START Given data

Lemma subscriber_gets_stream_witness :
  let ops0 := [PublishChanged (bs "m") (bs "1"); Subscribe] in
  let ops := [PublishChanged (bs "m") (bs "1"); PublishChanged (bs "m") (bs "2"); Wait 1; Unsubscribe 0; Output 0 (bs "x")] in
  exists s, impls (run_plain ops (subscribe (run_plain ops0 bus0).1).2).1 !! 1%nat = Some s /\
    text_of 1 (run_plain ops (subscribe (run_plain ops0 bus0).1).2).2 = make_frame (bs "m") (bs "2") /\
    q s = [make_frame (bs "output") (bs "x")] /\ zlen (q s) <= kMaxQueueFrames.
Proof.
  intros ops0 ops. destruct (subscriber_gets_stream plain text [] ops0 ops eq_refl ltac:(by vm_compute) eq_refl) as (s & dl & E & Tx & Q & _).
  exists s. split; [exact E|]. split; [by vm_compute|]. split; [|exact Q].
  assert (E' : impls (run_plain ops (subscribe (run_plain ops0 bus0).1).2).1 !! 1%nat =
    Some (mk_impl [make_frame (bs "output") (bs "x")] 0 false true)) by (by vm_compute).
  assert (E2 : Some s = Some (mk_impl [make_frame (bs "output") (bs "x")] 0 false true)) by (rewrite <-E; exact E'). by injection E2 as ->.
Defined.

(** ** Interleavings of the sections *)

(** Two threads publish changes of one type: the one that is compared second sends
    first.  The last frame a subscriber gets is the older payload, and publishing the
    newer one again is silent. *)
Lemma changed_frames_reorder :
  let b := (subscribe (bus0)).2 in
  let b := (note_payload (bs "m") (bs "old") b).2 in
  let b := (note_payload (bs "m") (bs "new") b).2 in
  let b := send (bs "m") (bs "new") b in
  let b := send (bs "m") (bs "old") b in
  let b := publish_changed plain (bs "m") (bs "new") b in
  q <$> impls b !! 0%nat = Some [make_frame (bs "m") (bs "new"); make_frame (bs "m") (bs "old")].
Proof. by vm_compute. Qed.

(** A subscriber that reads the open bus and enters after the shutdown has swept the
    registry is never closed: its waits go on timing out. *)
Lemma subscribe_misses_shutdown :
  let s := new_impl bus0 in
  let b := (enter s (shutdown bus0)).2 in
  closed <$> impls b !! 0%nat = Some false /\ g_open b = false /\ (wait s).1.1 = true.
Proof. by vm_compute. Qed.

(** A change nobody listens to is noted as sent: a later subscriber does not get the
    payload when it is published again. *)
Lemma unheard_change_is_lost :
  let b := publish_changed plain (bs "m") (bs "1") bus0 in
  let b := publish_changed plain (bs "m") (bs "1") (subscribe b).2 in
  q <$> impls b !! 0%nat = Some [].
Proof. by vm_compute. Qed.
(* ===== verification/Dce.v ===== *)
(** * Dead code elimination: src/hyperion/core/decompiler/dce.cpp

    The passes of [DCE::run] and the proof that, whatever the operations mean, every
    path of the result has the effects of the original. *)

From S2P Require Import Prelude Ir.

#[local] Open Scope Z_scope.

Definition is_flag_reg (i : Z) : bool := (100 <=? i) && (i <=? 103).

Definition is_callee_saved (i : Z) : bool := bool_decide (i ∈ [3; 5; 6; 7; 12; 13; 14; 15]).

(** The two tests kept from an earlier version; the width is not compared. *)
Definition is_dead_flag (o : PcodeInsn) (f : PcodeFunc) : bool :=
  valid (output o) && is_flag_reg (id (output o)) &&
  negb (existsb (fun b => existsb (fun o' => negb (is_nop o') &&
    existsb (fun v => bool_decide (kind v = kind (output o)) && (id v =? id (output o)) &&
                      (offset v =? offset (output o))) (inputs o')) (ops b)) (blocks f)).

Definition is_dead_stack_op (o : PcodeInsn) : bool :=
  bool_decide (op o = STORE) &&
  match inputs o with v :: _ => is_reg v && (id v =? 4) | [] => false end.

(** The operations both passes leave alone; the second also leaves stores. *)
Definition kept_op (o : PcodeOp) : bool :=
  match o with NOP | CALL | INTRINSIC | RETURN | CBRANCH | BRANCH => true | _ => false end.

(** Pass 1: unused flags, and unused restores of callee-saved registers. *)
Definition dead1 (uses : UseCountMap) (o : PcodeInsn) : bool :=
  negb (kept_op (op o)) && valid (output o) && negb (has_use uses (output o)) &&
  (is_flag_reg (id (output o)) ||
   (bool_decide (op o = LOAD) && is_reg (output o) && is_callee_saved (id (output o)))).

(** Pass 2: any unused output except versions of RAX. *)
Definition dead2 (uses : UseCountMap) (o : PcodeInsn) : bool :=
  negb (kept_op (op o)) && negb (bool_decide (op o = STORE)) && valid (output o) &&
  negb (is_reg (output o) && (id (output o) =? 0)) && negb (has_use uses (output o)).

(** Rounds of marking until one changes nothing; the counts are those of its start. *)
Fixpoint sweep (n : nat) (f : PcodeFunc) : PcodeFunc :=
  match n with
  | O => f
  | S n' =>
      let uses := count_uses f (-1) (-1) in
      if existsb (fun b => existsb (dead2 uses) (ops b)) (blocks f)
      then sweep n' (map_ops (fmap (mark (dead2 uses))) f)
      else f
  end.

Definition run (f : PcodeFunc) : PcodeFunc :=
  let f1 := map_ops (fmap (mark (dead1 (count_uses f (-1) (-1))))) f in
  map_ops erase_nops (sweep 6 f1).

(** ** Correctness *)

(** The return value: every version and width of RAX. *)
Definition rax (k : VnKey) : Prop := k_kind k = Reg /\ k_id k = 0.

(** What must agree after running [f]: the keys it reads, and the return value. *)
Definition observed (f : PcodeFunc) (k : VnKey) : Prop := used f k \/ rax k.

(** A store has no output (the lifters give it a default one). *)
Definition stores_ok (f : PcodeFunc) : Prop :=
  forall b i, b ∈ blocks f -> i ∈ ops b -> op i = STORE -> is_flag_reg (id (output i)) = false.

Lemma kept_op_effect o : kept_op o = false -> o <> STORE -> effectful o = false.
Proof. by destruct o. Qed.

Lemma dead1_droppable f b i :
  stores_ok f -> b ∈ blocks f -> i ∈ ops b ->
  dead1 (count_uses f (-1) (-1)) i = true -> droppable (observed f) i.
Proof.
  intros Hs Hb Hi H. unfold dead1 in H. apply andb_prop in H as [H Hc]. apply andb_prop in H as [H Hu].
  apply andb_prop in H as [Hk Hv]. apply negb_true_iff in Hk, Hu. right. split.
  - apply kept_op_effect; [done|]. intros E. specialize (Hs b i Hb Hi E). rewrite Hs, E in Hc. done.
  - right. intros [Hused|[Hkind Hid]]; [apply has_use_spec in Hused; congruence|].
    cbn in Hid. rewrite Hid in Hc. change (is_callee_saved 0) with false in Hc.
    rewrite andb_false_r in Hc. done.
Qed.

Lemma dead2_droppable f i :
  dead2 (count_uses f (-1) (-1)) i = true -> droppable (observed f) i.
Proof.
  unfold dead2. rewrite !andb_true_iff, !negb_true_iff, bool_decide_eq_false.
  intros ((((Hk & Hs) & Hv) & Hr) & Hu). right. split; [by apply kept_op_effect|].
  right. intros [Hused|[Hkind Hid]]; [apply has_use_spec in Hused; congruence|].
  cbn in Hkind, Hid. unfold is_reg in Hr. by rewrite Hkind, Hid in Hr.
Qed.

Lemma observed_used f k : used f k -> observed f k.
Proof. by left. Qed.

Lemma observed_mark dead f k : observed (map_ops (fmap (mark dead)) f) k -> observed f k.
Proof. intros [H|H]; [left; by eapply used_mark|by right]. Qed.

Lemma observed_erase f k : observed (map_ops erase_nops f) k <-> observed f k.
Proof. unfold observed. by rewrite used_erase. Qed.

Lemma sweep_observed n f k : observed (sweep n f) k -> observed f k.
Proof.
  revert f; induction n as [|n IH]; intros f; cbn; [done|].
  destruct (existsb _ _); [|done]. intros H. by apply IH, observed_mark in H.
Qed.

Section Correct.
Context {Mem : Type} (act : PcodeOp -> Z -> list Z -> Mem -> Mem * Z) (Hact : pure_ops act).

Lemma sweep_preserves n f : preserves act (observed (sweep n f)) f (sweep n f).
Proof using Hact.
  revert f; induction n as [|n IH]; intros f; cbn; [apply preserves_refl|].
  destruct (existsb _ _); [|apply preserves_refl].
  eapply preserves_trans; [|apply IH].
  eapply preserves_mono; [|apply mark_preserves; [done| |apply observed_used]].
  - intros k H. by apply sweep_observed, observed_mark in H.
  - intros b i _ _. apply dead2_droppable.
Qed.

Lemma erase_sweep_preserves n f :
  preserves act (observed (map_ops erase_nops (sweep n f))) f (map_ops erase_nops (sweep n f)).
Proof using Hact.
  apply (preserves_mono _ (observed (sweep n f))); [intros k; apply observed_erase|].
  eapply preserves_trans; [apply sweep_preserves|apply erase_preserves].
Qed.

Lemma run_preserves f : stores_ok f -> preserves act (observed (run f)) f (run f).
Proof using Hact.
  intros Hs. unfold run. set (f1 := map_ops (fmap _) f).
  eapply preserves_trans; [|apply erase_sweep_preserves].
  eapply preserves_mono; [|apply mark_preserves; [done| |apply observed_used]].
  - intros k H. by apply observed_erase, sweep_observed, observed_mark in H.
  - intros b i Hb Hi. by eapply dead1_droppable.
Qed.

(** C12: dead code elimination keeps the meaning of the function: for any
    interpretation of the operations in which only stores, calls, intrinsics, returns
    and branches have effects, every path of blocks, from any state, ends with the
    same memory, the same calls, stores, returns and branches with the same operand
    values in the same order, and the same value of every variable the result still
    reads and of the return register. *)
Theorem dce_preserves f : stores_ok f -> preserves act (observed (run f)) f (run f).
Proof using Hact. intros Hs path s. by apply run_preserves. Qed.
End Correct.

(** A flag nobody reads, a dead copy, a call that reads a register. *)
Definition example : PcodeFunc :=
  let zf := vn_reg 100 [] 1 in
  let rcx := set_offset 1 (vn_reg 1 [] 8) in
  let t := vn_temp 0 8 in
  mk_func 0 [] [mk_block 0 0 [make COPY rcx [vn_const 5 8] 0; make INT_EQUAL zf [rcx; vn_const 0 8] 1;
                              make COPY t [zf] 2; make CALL no_vn [vn_const 4096 8; rcx] 3] [] [] false] 1 0 [] [].

Lemma dce_preserves_witness :
  (fun b => op <$> ops b) <$> blocks (run example) = [[COPY; CALL]] /\
  forall act : PcodeOp -> Z -> list Z -> unit -> unit * Z,
    preserves act (observed (run example)) example (run example).
Proof.
  split; [vm_compute; reflexivity|]. intros act. apply dce_preserves.
  - intros o sz ins [] _. by destruct (act o sz ins ()) as [[] ?].
  - intros b i Hb%list_elem_of_singleton Hi E. subst b. apply list_elem_of_In in Hi.
    destruct Hi as [<-|[<-|[<-|[<-|[]]]]]; discriminate E.
Defined.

END Given data

Search the listing for the word "after", and copy every line in which it is found.

Worked solution:
(** A subscriber that reads the open bus and enters after the shutdown has swept the
(** What must agree after running [f]: the keys it reads, and the return value. *)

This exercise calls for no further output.